**Problem description**
Go to the line below containing "Registers.v" and print exactly from there through the line containing "(** ** Characters and C strings *)", both included. Print nothing else.
Data listing: Begin
Definition float_literal (s : str) : option float :=
  let '(neg, body) :=
    match s with
    | 45%N :: r => (true, r)
    | 43%N :: r => (false, r)
    | _ => (false, s)
    end in
  let word := List.map lower body in
  if str_eqb word (lit "nan") then Some nan
  else if str_eqb word (lit "inf") || str_eqb word (lit "infinity")
       then Some (S754_infinity neg)
  else
    let (ip, fp) := break_dot body in
    match ip ++ fp with
    | [] => None
    | ds => match decimal_numeral ds 0 with
            | Some n => Some (nearest neg n (List.length fp))
            | None => None
            end
    end.

Definition ascii_decimal_cjk (c : N) :
  (19968 <= c <= 40959)%N -> ascii_decimal c = None.
Proof.
  intros H. unfold ascii_decimal.
  destruct (N.leb_spec 48 c); destruct (N.leb_spec c 57); simpl; try reflexivity; lia.
Qed.

Definition ascii_space_cjk (c : N) :
  (19968 <= c <= 40959)%N -> ascii_space c = false.
Proof.
  intros H. unfold ascii_space.
  destruct (N.leb_spec 9 c); destruct (N.leb_spec c 13);
    destruct (N.leb_spec 28 c); destruct (N.leb_spec c 32); simpl; try reflexivity; lia.
Qed.

Definition default_limit : (4300 = 0 \/ 640 <= 4300)%N.
Proof. right. lia. Qed.

Definition rt : runtime :=
  mkRuntime ascii_decimal ascii_space 4300 float_literal
    (fun _ _ => eq_refl) (fun _ _ => eq_refl) ascii_decimal_cjk ascii_space_cjk
    default_limit.

End Demo.

(** * Notions used to state the properties *)

(** ** Values of floats *)

Module FloatSpec.

Definition bpow (e : Z) : R := powerRZ 2 e.

Definition F2R (m e : Z) : R := (IZR m * bpow e)%R.

(** [below X x]: [x] is a zero or a positive float of value at most [X]. *)
Definition below (X : R) (x : float) : Prop :=
  match x with
  | S754_zero _ => True
  | S754_finite false m e =>
      SpecFloat.bounded prec emax m e = true /\ (F2R (Zpos m) e <= X)%R
  | _ => False
  end.

Definition one_m : positive := 4503599627370496.

End FloatSpec.

(** ** Dates in file names *)

Module ReSpec.
Import Re.

(** The first [n] characters of [s] exist and are decimal digits. *)
Definition digits_at (rt : runtime) (n : nat) (s : str) : bool :=
  Nat.eqb (List.length (firstn n s)) n && forallb (is_digit rt) (firstn n s).

(** The short date [s] starts with: a longest run of digits, a dot, and
    the longest run of digits after it. *)
Definition short_at (rt : runtime) (s : str) : option (str * str) :=
  let k := run rt Digit None s in
  match k, skipn k s with
  | S _, 46%N :: r =>
      match run rt Digit None r with
      | S k2 => Some (firstn k s, firstn (S k2) r)
      | O => None
      end
  | _, _ => None
  end.

(** The [n] characters of [s] from offset [k]. *)
Definition window (s : str) (k n : nat) : str := firstn n (skipn k s).

(** A character on which every runtime agrees with the ASCII tables: an
    ASCII character or a CJK unified ideograph. *)
Definition known_char (c : N) : bool :=
  ((c <? 128) || ((19968 <=? c) && (c <=? 40959)))%N.

Definition known (s : str) : bool := forallb known_char s.

(** A canonical date: four digits, a hyphen, two digits, a hyphen, two
    digits. *)
Definition canonical_date (rt : runtime) (s : str) : bool :=
  match s with
  | [a; b; c; d; h1; e; f; h2; g; h] =>
      forallb (is_digit rt) [a; b; c; d; e; f; g; h] && N.eqb h1 45 && N.eqb h2 45
  | _ => false
  end.

(** U+6838 U+7B97 U+8868, the prefix of the accounting tables' names. *)
Definition hsb : str := [26680; 31639; 34920]%N.

End ReSpec.

(** ** The heap of the workshop model *)

Module WorkshopSpec.
Import Workshop.

Definition heap_eq (h1 h2 : heap) : Prop :=
  (forall r, streams h1 r = streams h2 r) /\
  (forall r, metals h1 r = metals h2 r) /\
  (forall r, perfs h1 r = perfs h2 r).

Definition dry_of (o : ProcessStream) : float :=
  (wet_weight_ton o * (f1 - moisture_pct o / f100))%float.

Definition with_dry (o : ProcessStream) (d : float) : ProcessStream :=
  mkProcessStream (wet_weight_ton o) (moisture_pct o) (pb_grade_pct o)
    (zn_grade_pct o) (ag_grade_gpt o) d (metal_content o).

Definition metal_of (o : ProcessStream) : MetalContent :=
  mkMetalContent (dry_of o * (pb_grade_pct o / f100))%float
                 (dry_of o * (zn_grade_pct o / f100))%float
                 (dry_of o * ag_grade_gpt o / f1000)%float.

Definition perf_of (e : WorkshopShiftEntry) (h : heap) (old : PerformanceMetrics)
  : PerformanceMetrics :=
  if (dry_weight_ton (raw e h) >? zero)%float then
    mkPerformanceMetrics
      (dry_weight_ton (conc e h) / dry_weight_ton (raw e h) * f100)%float
      (if (pb_ton (raw_metal e h) >? zero)%float
       then (pb_ton (conc_metal e h) / pb_ton (raw_metal e h) * f100)%float
       else recovery_pb_pct old)
      (if (zn_ton (raw_metal e h) >? zero)%float
       then (zn_ton (conc_metal e h) / zn_ton (raw_metal e h) * f100)%float
       else recovery_zn_pct old)
      (if (ag_kg (raw_metal e h) >? zero)%float
       then (ag_kg (conc_metal e h) / ag_kg (raw_metal e h) * f100)%float
       else recovery_ag_pct old)
      (if (pb_grade_pct (raw e h) >? zero)%float
       then (pb_grade_pct (conc e h) / pb_grade_pct (raw e h))%float
       else enrichment_ratio_pb old)
  else old.

Definition metrics2 (e : WorkshopShiftEntry) : stmt :=
  calculate_metrics (raw_ore e) ;; calculate_metrics (concentrate e).
(* ===== verification/_CoqProject ===== *)
-Q . S2P
Prelude.v
Libc.v
Dstr.v
Dlist.v
Heap.v
Hash.v
Buffers.v
Request.v
Client.v
Hashmap.v
Avl.v
Hll.v
Node.v
Zset.v
Commands.v
Keyspace.v
Lists.v
Bitmaps.v
Scores.v
Tables.v
Hashes.v
Sets.v
Wire.v
Shell.v
Expiry.v
Server.v
Timeouts.v
Session.v
Threadpool.v
Scenarios.v
Registers.v
Sparse.v
(* ===== verification/Libc.v ===== *)
(** * The C library functions the command handlers parse their arguments with

    [strtol]/[strtoll] in base 10, [strtod], [tolower] and [strcmp], on C strings.  A
    double is its 64-bit pattern; the locale is "C" and the rounding mode is to
    nearest. *)

From S2P Require Import Prelude.

(** ** Characters and C strings *)

Definition isspace (c : Z) : bool := (c =? 32) || ((9 <=? c) && (c <=? 13)).
Definition tolower (c : Z) : Z := if (65 <=? c) && (c <=? 90) then c + 32 else c.

(** The value of a digit in base [base], at most 16. *)
Definition digit (base c : Z) : option Z :=
  let d := if (48 <=? c) && (c <=? 57) then c - 48
           else let c := tolower c in if (97 <=? c) && (c <=? 102) then c - 87 else base in
  if d <? base then Some d else None.

(** The bytes in front of the terminator of a block. *)
Fixpoint c_str (b : list cell) : result (list Z) :=
  match b with
  | [] => Fault OutOfBounds
  | None :: _ => Fault Uninitialised
  | Some c :: b => if c =? 0 then Ok [] else s ← c_str b; Ok (c :: s)
  end.

Fixpoint skip_space (s : list Z) : list Z :=
  match s with c :: r => if isspace c then skip_space r else s | [] => [] end.

Definition sign_of (s : list Z) : bool * list Z :=
  match s with
  | 43 :: r => (false, r)
  | 45 :: r => (true, r)
  | _ => (false, s)
  end.

(** The longest prefix of digits and the rest. *)
Fixpoint digits (base : Z) (s : list Z) : list Z * list Z :=
  match s with
  | [] => ([], [])
  | c :: r =>
      match digit base c with
      | Some d => let '(ds, r) := digits base r in (d :: ds, r)
      | None => ([], s)
      end
  end.

Definition horner (base : Z) (ds : list Z) : Z := foldl (fun a d => base * a + d) 0 ds.

(** ** [strtol(s, NULL, 10)] and [strtoll(s, NULL, 10)]: both are 64 bits wide *)

Definition strtol (s : list Z) : Z :=
  let '(neg, s) := sign_of (skip_space s) in
  let v := horner 10 (fst (digits 10 s)) in
  if neg then Z.max (- 2 ^ 63) (- v) else Z.min (2 ^ 63 - 1) v.

(** ** [strtod(s, NULL)] *)

(** The double nearest to [num / den], ties to even. *)
Definition round_double (num den : Z) : Z :=
  if num =? 0 then 0
  else
    let e := Z.log2 num - Z.log2 den in
    let e := if Z.shiftl num (Z.max 0 (- e)) <? Z.shiftl den (Z.max 0 e) then e - 1 else e in
    let e := Z.max e (- 1022) in
    let n := Z.shiftl num (Z.max 0 (52 - e)) in
    let d := Z.shiftl den (Z.max 0 (e - 52)) in
    let q := n / d in
    let r := n mod d in
    let q := if (d <? 2 * r) || ((d =? 2 * r) && Z.odd q) then q + 1 else q in
    Z.min 0x7FF0000000000000 (Z.shiftl (e + 1022) 52 + q).

(** [num / den * b ^ e] *)
Definition scaled (num b e : Z) : Z :=
  if 0 <=? e then round_double (num * b ^ e) 1 else round_double num (b ^ (- e)).

(** An exponent part introduced by [mark], 0 if there is none. *)
Definition exponent (mark : Z) (s : list Z) : Z :=
  match s with
  | c :: r =>
      if tolower c =? mark then
        let '(neg, r) := sign_of r in
        let e := horner 10 (fst (digits 10 r)) in
        if neg then - e else e
      else 0
  | [] => 0
  end.

(** The magnitude of a number in base 10 or 16. *)
Definition magnitude (base : Z) (s : list Z) : option Z :=
  let '(ip, r) := digits base s in
  let '(fp, r) := match r with 46 :: r' => digits base r' | _ => ([], r) end in
  let m := horner base (ip ++ fp) in
  let n := Z.of_nat (length fp) in
  match ip ++ fp with
  | [] => None
  | _ => Some (if base =? 10 then scaled m 10 (exponent 101 r - n) else scaled m 2 (exponent 112 r - 4 * n))
  end.

Fixpoint prefix_nocase (p s : list Z) : bool :=
  match p, s with
  | [], _ => true
  | a :: p, c :: s => (a =? tolower c) && prefix_nocase p s
  | _ :: _, [] => false
  end.

Definition strtod (s : list Z) : Z :=
  let '(neg, s) := sign_of (skip_space s) in
  let mag :=
    if prefix_nocase [105; 110; 102] s then Some 0x7FF0000000000000
    else if prefix_nocase [110; 97; 110] s then Some 0x7FF8000000000000
    else
      match (if prefix_nocase [48; 120] s then magnitude 16 (drop 2 s) else None) with
      | Some v => Some v
      | None => magnitude 10 s
      end in
  match mag with
  | Some v => if neg then Z.lor v (2 ^ 63) else v
  | None => 0
  end.

(** ** Checks on known values *)

Example strtod_one_and_half : strtod [49; 46; 53] = 0x3FF8000000000000.
Proof. reflexivity. Qed.
Example strtod_tenth : strtod [32; 45; 48; 46; 49] = 0xBFB999999999999A.
Proof. reflexivity. Qed.
Example strtod_smallest : strtod [53; 101; 45; 51; 50; 52] = 1.
Proof. vm_compute. reflexivity. Qed.
Example strtod_overflow : strtod [49; 69; 51; 48; 57] = 0x7FF0000000000000.
Proof. vm_compute. reflexivity. Qed.
Example strtod_hex : strtod [48; 120; 49; 46; 56; 112; 49] = 0x4008000000000000.
Proof. reflexivity. Qed.
Example strtod_no_number : strtod [45; 120] = 0.
Proof. reflexivity. Qed.
Example strtol_saturates : strtol (45 :: replicate 30 57) = - 2 ^ 63.
Proof. vm_compute. reflexivity. Qed.

(** ** Lemmas *)

Lemma strtol_range s : - 2 ^ 63 <= strtol s < 2 ^ 63.
Proof.
  unfold strtol. destruct (sign_of _) as [neg r].
  assert (H : forall ds a, 0 <= a -> Forall (fun d => 0 <= d) ds -> 0 <= foldl (fun a d => 10 * a + d) a ds).
  { induction ds as [|d ds IH]; intros a Ha Hd; [done|]. apply Forall_cons in Hd as [Hd Hds]. apply IH; [lia|done]. }
  assert (Hd : Forall (fun d => 0 <= d) (digits 10 r).1).
  { induction r as [|c r IH]; [constructor|]. cbn. destruct (digit 10 c) as [d|] eqn:E; [|constructor].
    destruct (digits 10 r) as [ds r']. constructor; [|done].
    revert E. unfold digit. repeat case_match; intros [= <-]; lia. }
  pose proof (H _ 0 ltac:(lia) Hd) as Hv. fold (horner 10 (digits 10 r).1) in Hv. destruct neg; lia.
Qed.

(** A block that starts with a terminated byte string reads as its C string. *)
Lemma c_str_app bs rest : c_str ((Some <$> bs) ++ Some 0 :: rest) = Ok (cstr bs).
Proof. induction bs as [|b bs IH]; cbn; [done|]. destruct (b =? 0); [done|]. by rewrite IH. Qed.
(* ===== verification/Dstr.v ===== *)
(** * Dynamic strings: [src/src/data_structures/dstr.cpp], [dstr.h]

    A [dstr] is a heap block of a 16-byte header ([size], [free]) followed by
    the flexible array [buf].  The model keeps the bytes of [buf] that the
    allocation really has, so a write past the block is a [Fault].  The
    outcome of each [malloc]/[realloc] is a boolean argument. *)

From S2P Require Import Prelude.

(** ** Data *)

Definition MAX_STR_PREALOC : Z := 1024 * 1024.
Definition MAX_STR_SIZE : Z := Z.shiftl 1 30.

(** [sizeof(dstr)]: the two [size_t] of the header. *)
Definition sizeof_dstr : Z := 16.

Inductive StrFuncReturns := STR_OK | STR_ERR_TOO_LARGE | STR_ERR_ALLOC_FAIL.

#[export] Instance StrFuncReturns_eq_dec : EqDecision StrFuncReturns.
Proof. solve_decision. Defined.

(** [d_buf]: the bytes of the allocation from [buf] on. *)
Record dstr := mkDstr { d_size : Z; d_free : Z; d_buf : list cell }.

#[export] Instance dstr_eq_dec : EqDecision dstr.
Proof. solve_decision. Defined.

(** The bytes of [buf] after the block is reallocated to [n] bytes: the old
    prefix is kept, new bytes are indeterminate. *)
Definition realloc_buf (n : Z) (b : list cell) : list cell :=
  resize (Z.to_nat (n - sizeof_dstr)) None b.

(** ** Operations *)

Definition dstr_init (ok : bool) (len : Z) : StrFuncReturns + dstr :=
  if MAX_STR_SIZE <? len then inl STR_ERR_TOO_LARGE
  else if negb ok then inl STR_ERR_ALLOC_FAIL
  else inr (mkDstr 0 len (Some 0 :: replicate (Z.to_nat len) None)).

Definition dstr_cap (str : dstr) : Z := u64 (d_free str + d_size str).

Definition dstr_append (ok : bool) (str : dstr) (toadd : list Z) (toadd_s : Z)
  : result (StrFuncReturns * dstr) :=
  if MAX_STR_SIZE <? u64 (toadd_s + dstr_cap str) then Ok (STR_ERR_TOO_LARGE, str)
  else
    let lpos := d_size str in
    let grown :=
      if d_free str <? toadd_s then
        let newlen := u64 (d_size str + d_free str + toadd_s) in
        let incr := Z.min MAX_STR_PREALOC newlen in
        let newlen := u64 (newlen + incr) in
        let free := u64 (newlen - d_free str) in
        (ok, mkDstr (d_size str) free
               (if ok then realloc_buf (u64 (sizeof_dstr + newlen + 1)) (d_buf str)
                else d_buf str))
      else (true, str) in
    if negb (fst grown) then Ok (STR_ERR_ALLOC_FAIL, snd grown)
    else
      let str := snd grown in
      _ ← check (toadd_s <=? Z.of_nat (length toadd)) OutOfBounds;
      b ← write_at lpos (take (Z.to_nat toadd_s) toadd) (d_buf str);
      let size := u64 (d_size str + toadd_s) in
      let free := u64 (d_free str - toadd_s) in
      b ← write_at size [0] b;
      Ok (STR_OK, mkDstr size free b).

Definition dstr_assign (ok1 ok2 : bool) (str : dstr) (toadd : list Z) (toadd_s : Z)
  : result (StrFuncReturns * dstr) :=
  match dstr_init ok1 (dstr_cap str) with
  | inl err => Ok (err, str)
  | inr tmp =>
      '(err, tmp) ← dstr_append ok2 tmp toadd toadd_s;
      if decide (err = STR_OK) then Ok (STR_OK, tmp) else Ok (err, str)
  end.

Definition dstr_resize (ok : bool) (str : dstr) (len : Z) (pad : Z)
  : result (StrFuncReturns * dstr) :=
  if MAX_STR_SIZE <? len then Ok (STR_ERR_TOO_LARGE, str)
  else
    let cap := dstr_cap str in
    if d_size str <? len then
      if (cap <? len) && negb ok then Ok (STR_ERR_ALLOC_FAIL, str)
      else
        let b := if cap <? len then realloc_buf (sizeof_dstr + len + 1) (d_buf str)
                 else d_buf str in
        let cap := if cap <? len then len else cap in
        b ← write_at (d_size str) (replicate (Z.to_nat (len - d_size str)) (u8 pad)) b;
        b ← write_at len [0] b;
        Ok (STR_OK, mkDstr len (u64 (cap - len)) b)
    else
      b ← write_at len [0] (d_buf str);
      Ok (STR_OK, mkDstr len (u64 (cap - len)) b).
Data listing: End
**Answer for the task**
Registers.v
Sparse.v
(* ===== verification/Libc.v ===== *)
(** * The C library functions the command handlers parse their arguments with

    [strtol]/[strtoll] in base 10, [strtod], [tolower] and [strcmp], on C strings.  A
    double is its 64-bit pattern; the locale is "C" and the rounding mode is to
    nearest. *)

From S2P Require Import Prelude.

(** ** Characters and C strings *)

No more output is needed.